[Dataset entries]
Lemma abs_mid l1 e l2 : NoDup (schemes (l1 ++ e :: l2)) → abs (l1 ++ e :: l2) = <[scheme e := (type e, handler e)]> (abs (l1 ++ l2)).
Proof.
  intros N. transitivity (abs (e :: l1 ++ l2)); [|done]. unfold abs. apply (list_to_map_proper _ (map entry_pair (e :: l1 ++ l2))).
  - by rewrite entry_fst.
  - apply Permutation_map. by rewrite Permutation_middle.
Qed.

Lemma abs_without l1 e l2 : NoDup (schemes (l1 ++ e :: l2)) →
  NoDup (schemes (l1 ++ l2)) ∧ abs (l1 ++ l2) !! scheme e = None.
Proof.
  intros N. rewrite schemes_mid in N. assert (NoDup (schemes l1 ++ schemes l2) ∧ scheme e ∉ schemes l1 ++ schemes l2) as [N1 N2].
  { rewrite <- Permutation_middle in N. apply NoDup_cons in N. tauto. }
  unfold schemes in *. rewrite <- map_app in N1, N2. split; [done|].
  apply not_elem_of_list_to_map_1. by rewrite entry_fst.
Qed.

(** The invariant: distinct schemes, the table of the history, a context as
    soon as there is an entry, and the references: one for each entry and one
    for each handler that was displaced. *)
Definition reg_inv (m : table) (lost : list Z) (p : MiniProtocol) : Prop :=
  NoDup (schemes (a p)) ∧ abs (a p) = m ∧ (a p ≠ [] → has_ctx p = true)
  ∧ refs p ≡ₚ map handler (a p) ++ lost ∧ (has_ctx p = false → lost = []).

Lemma do_op_inv o m lost p : reg_inv m lost p → reg_inv (table_op o m) (lost ++ displaced o m) (do_op p o).
Proof.
  intros (N&<-&C&R&L). destruct o as [s t h|s]; cbn [do_op js_proto_reg default js_proto_unprotocol table_op]; unfold displaced;
    rewrite (abs_lookup _ s N).
  - unfold proto_register. destruct (find_entry s (a p)) as [[i e]|] eqn:E; cbn.
    + destruct (entry_split _ _ _ _ E) as (l1&l2&El&<-&Hi&_). rewrite (Hi (Entry (scheme e) t h)). rewrite El in N, R |- *.
      assert (NoDup (schemes (l1 ++ Entry (scheme e) t h :: l2))) as N' by (by rewrite schemes_mid in N |- *).
      split_and!; [done| |done| |done].
      * cbn [a]. rewrite (abs_mid _ _ _ N'), (abs_mid _ _ _ N). cbn. by rewrite insert_insert_eq.
      * cbn. rewrite R, !map_app. cbn. rewrite <- !Permutation_middle, <- app_assoc. cbn. solve_Permutation.
    + match goal with |- context [if ?d then _ else _] => set (cb := if d then _ else _); destruct cb end.
      rewrite app_nil_r. assert (s ∉ schemes (a p)) as Hs.
      { unfold find_entry in E. apply list_find_None in E. intros (e&->&He)%list_elem_of_fmap.
        rewrite Forall_forall in E. by apply (E e). }
      assert (NoDup (schemes (a p ++ [Entry s t h]))) as N'.
      { rewrite schemes_mid. cbn. rewrite <- Permutation_middle, app_nil_r. by constructor. }
      split_and!; [done| |done| |done].
      * cbn [a]. rewrite (abs_mid _ _ _ N'). cbn. by rewrite app_nil_r.
      * cbn. rewrite R, map_app. cbn. rewrite <- !app_assoc. apply Permutation_app_head. by rewrite Permutation_app_comm.
  - destruct (find_entry s (a p)) as [[i e]|] eqn:E; cbn.
    + destruct (entry_split _ _ _ _ E) as (l1&l2&El&<-&_&Hi). rewrite Hi. rewrite El in N, R |- *.
      destruct (abs_without _ _ _ N) as [N' Hn]. split_and!; [done| | | |].
      * cbn [a]. rewrite (abs_mid _ _ _ N). by rewrite delete_insert_id.
      * intros _. apply C. by rewrite El; destruct l1.
      * cbn. rewrite R, !map_app. cbn. solve_Permutation.
      * cbn. intros Hf. exfalso. rewrite C in Hf; [done|]. rewrite El. by destruct l1.
    + rewrite app_nil_r. split_and!; [done| |done|done|done].
      symmetry. apply delete_id. by rewrite (abs_lookup _ s N), E.
Qed.

Lemma history_from l m lost p : reg_inv m lost p →
  reg_inv (fold_left (λ m o, table_op o m) l m) (lost ++ lost_from m l) (fold_left do_op l p).
Proof.
  revert m lost p. induction l as [|o l IH]; intros m lost p I; cbn [fold_left lost_from]; [by rewrite app_nil_r|].
  rewrite app_assoc. apply IH. by apply do_op_inv.
Qed.

Lemma history_inv l : reg_inv (tables l) (lost_from ∅ l) (history l).
Proof. apply (history_from l ∅ []). split_and!; try done. constructor. Qed.

Lemma find_history l s : (λ '(_, e), (type e, handler e)) <$> find_entry s (a (history l)) = tables l !! s.
Proof. destruct (history_inv l) as (N&E&_). by rewrite <- E, abs_lookup. Qed.

(** Giving back a reference that is held. *)
Lemma drop_ref_perm h l : h ∈ l → h :: drop_ref h l ≡ₚ l.
Proof.
  induction l as [|x l IH]; cbn; [by intros ?%not_elem_of_nil|]. case_decide as Hx; [by subst|].
  intros [->|Hin]%elem_of_cons; [done|]. rewrite Permutation_swap. by rewrite IH.
Qed.

Lemma drop_refs l r rest : r ≡ₚ map handler l ++ rest → foldl (λ r e, drop_ref (handler e) r) r l ≡ₚ rest.
Proof.
  revert r. induction l as [|e l IH]; intros r P; cbn; [done|]. apply IH. apply (Permutation_cons_inv (a := handler e)).
  rewrite drop_ref_perm; [done|]. rewrite P. cbn. left.
Qed.

(** There is a body exactly when the answer counts. *)
Lemma served_body file fetch t r : (if resolved (serve file fetch t r) then body (serve file fetch t r) else None) = body (serve file fetch t r).
Proof.
  unfold serve. destruct t; cbn; repeat case_match; cbn in *; try done;
    by match goal with H : bool_decide (is_Some ?b) = false |- _ => apply bool_decide_eq_false in H; destruct b; [destruct H; eauto|] end.
Qed.

(** ** Calls made by a handler *)

(** The calls only register, and the array has room for what they add. *)
Definition fits (l ops : list op) : Prop :=
  (∀ o, o ∈ ops → ∃ s t h, o = Register s t h) ∧ (size (tables (l ++ ops)) <= cap (history l))%nat.

(** Each of the entries has one of the same scheme at its place. *)
Definition in_place (l l' : list ProtoEntry) : Prop :=
  (length l <= length l')%nat ∧ ∀ i e, l !! i = Some e → ∃ e', l' !! i = Some e' ∧ scheme e' = scheme e.

Lemma in_place_trans l1 l2 l3 : in_place l1 l2 → in_place l2 l3 → in_place l1 l3.
Proof.
  intros [H1 E1] [H2 E2]. split; [lia|]. intros i e H. destruct (E1 _ _ H) as (e1&H'&<-). by apply E2.
Qed.

Lemma register_in_place s t h p : in_place (a p) (a (proto_register s t h p))
  ∧ ((length (a (proto_register s t h p)) <= cap p)%nat →
      cap (proto_register s t h p) = cap p ∧ block (proto_register s t h p) = block p).
Proof.
  unfold proto_register. destruct (find_entry s (a p)) as [[i e]|] eqn:E; cbn.
  - split; [|done]. split; [by rewrite length_insert|]. apply list_find_Some in E as (E&<-&_).
    intros j x Hx. destruct (decide (j = i)) as [->|Hj].
    + rewrite list_lookup_insert_eq by (by eapply lookup_lt_Some). eexists. split; [done|]. cbn. congruence.
    + rewrite list_lookup_insert_ne by done. by exists x.
  - destruct (decide (cap p <= length (a p))%nat) as [Hc|Hc]; cbn; rewrite length_app; cbn.
    + split; [|lia]. split; [rewrite length_app; lia|]. intros i e He. exists e. split; [by apply lookup_app_l_Some|done].
    + split; [|done]. split; [rewrite length_app; lia|]. intros i e He. exists e. split; [by apply lookup_app_l_Some|done].
Qed.

Lemma registers_in_place ops : ∀ p, (∀ o, o ∈ ops → ∃ s t h, o = Register s t h) →
  in_place (a p) (a (fold_left do_op ops p))
  ∧ ((length (a (fold_left do_op ops p)) <= cap p)%nat → block (fold_left do_op ops p) = block p).
Proof.
  induction ops as [|o ops IH]; intros p H; cbn [fold_left].
  - split; [|done]. split; [done|]. intros i e He. by exists e.
  - destruct (H o (list_elem_of_here _ _)) as (s&t&h&->). cbn [do_op js_proto_reg default]. unfold id.
    destruct (register_in_place s t h p) as [H1 B1].
    destruct (IH (proto_register s t h p)) as [H2 B2]; [intros o Ho; apply H; by right|].
    split; [by eapply in_place_trans|]. intros Hl. destruct H2 as [H2 _].
    destruct B1 as [Ec Eb]; [etrans; [exact H2|done]|]. rewrite <- Eb. apply B2. by rewrite Ec.
Qed.

Lemma history_app l ops : history (l ++ ops) = fold_left do_op ops (history l).
Proof. apply fold_left_app. Qed.

Lemma tables_size l : size (tables l) = length (a (history l)).
Proof.
  destruct (history_inv l) as (N&<-&_). unfold abs. rewrite map_size_list_to_map by (by rewrite entry_fst).
  by rewrite length_map.
Qed.

Lemma history_room l : (length (a (history l)) <= cap (history l))%nat.
Proof.
  induction l as [|o l IH] using rev_ind; [done|]. rewrite history_app. cbn [fold_left]. set (p := history l) in *. clearbody p.
  destruct o as [s t h|s]; cbn [do_op js_proto_reg default js_proto_unprotocol].
  - unfold id, proto_register. destruct (find_entry s (a p)) as [[i e]|]; cbn; [by rewrite length_insert|].
    repeat case_decide; cbn; rewrite length_app; cbn; lia.
  - destruct (find_entry s (a p)) as [[i e]|] eqn:E; cbn; [|done]. apply list_find_Some in E as (E&_).
    rewrite length_delete by by eexists. lia.
Qed.

Lemma fits_nil l : fits l [].
Proof. split; [by intros o ?%not_elem_of_nil|]. rewrite app_nil_r, tables_size. apply history_room. Qed.

(** What the kept pointer reads after such calls. *)
Lemma fits_type l ops s i e : fits l ops → find_entry s (a (history l)) = Some (i, e) →
  let p' := fold_left do_op ops (history l) in
  block p' = block (history l) ∧ ∃ e' h, (a p' ++ stale p') !! i = Some e' ∧ tables (l ++ ops) !! s = Some (type e', h).
Proof.
  intros [Hr Hs] E p'. destruct (registers_in_place ops (history l) Hr) as [Hp Hb]. rewrite tables_size, history_app in Hs.
  split; [by apply Hb|]. apply list_find_Some in E as (E&<-&_). destruct Hp as [_ Hp]. destruct (Hp _ _ E) as (e'&E'&Es).
  exists e', (handler e'). split; [by apply lookup_app_l_Some|]. fold p' in E'.
  destruct (history_inv (l ++ ops)) as (N&<-&_). rewrite history_app in *. apply elem_of_list_to_map_1; [by rewrite entry_fst|].
  apply list_elem_of_fmap. exists e'. split; [unfold entry_pair; by rewrite Es|]. by eapply list_elem_of_lookup_2.
Qed.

## Task objective
Write out exactly the lines from the one with "induction l as [|o l IH] using" through the end of the records above, both ends included, and leave out all other lines.

## Your response
  induction l as [|o l IH] using rev_ind; [done|]. rewrite history_app. cbn [fold_left]. set (p := history l) in *. clearbody p.
  destruct o as [s t h|s]; cbn [do_op js_proto_reg default js_proto_unprotocol].
  - unfold id, proto_register. destruct (find_entry s (a p)) as [[i e]|]; cbn; [by rewrite length_insert|].
    repeat case_decide; cbn; rewrite length_app; cbn; lia.
  - destruct (find_entry s (a p)) as [[i e]|] eqn:E; cbn; [|done]. apply list_find_Some in E as (E&_).
    rewrite length_delete by by eexists. lia.
Qed.

Lemma fits_nil l : fits l [].
Proof. split; [by intros o ?%not_elem_of_nil|]. rewrite app_nil_r, tables_size. apply history_room. Qed.

(** What the kept pointer reads after such calls. *)
Lemma fits_type l ops s i e : fits l ops → find_entry s (a (history l)) = Some (i, e) →
  let p' := fold_left do_op ops (history l) in
  block p' = block (history l) ∧ ∃ e' h, (a p' ++ stale p') !! i = Some e' ∧ tables (l ++ ops) !! s = Some (type e', h).
Proof.
  intros [Hr Hs] E p'. destruct (registers_in_place ops (history l) Hr) as [Hp Hb]. rewrite tables_size, history_app in Hs.
  split; [by apply Hb|]. apply list_find_Some in E as (E&<-&_). destruct Hp as [_ Hp]. destruct (Hp _ _ E) as (e'&E'&Es).
  exists e', (handler e'). split; [by apply lookup_app_l_Some|]. fold p' in E'.
  destruct (history_inv (l ++ ops)) as (N&<-&_). rewrite history_app in *. apply elem_of_list_to_map_1; [by rewrite entry_fst|].
  apply list_elem_of_fmap. exists e'. split; [unfold entry_pair; by rewrite Es|]. by eapply list_elem_of_lookup_2.
Qed.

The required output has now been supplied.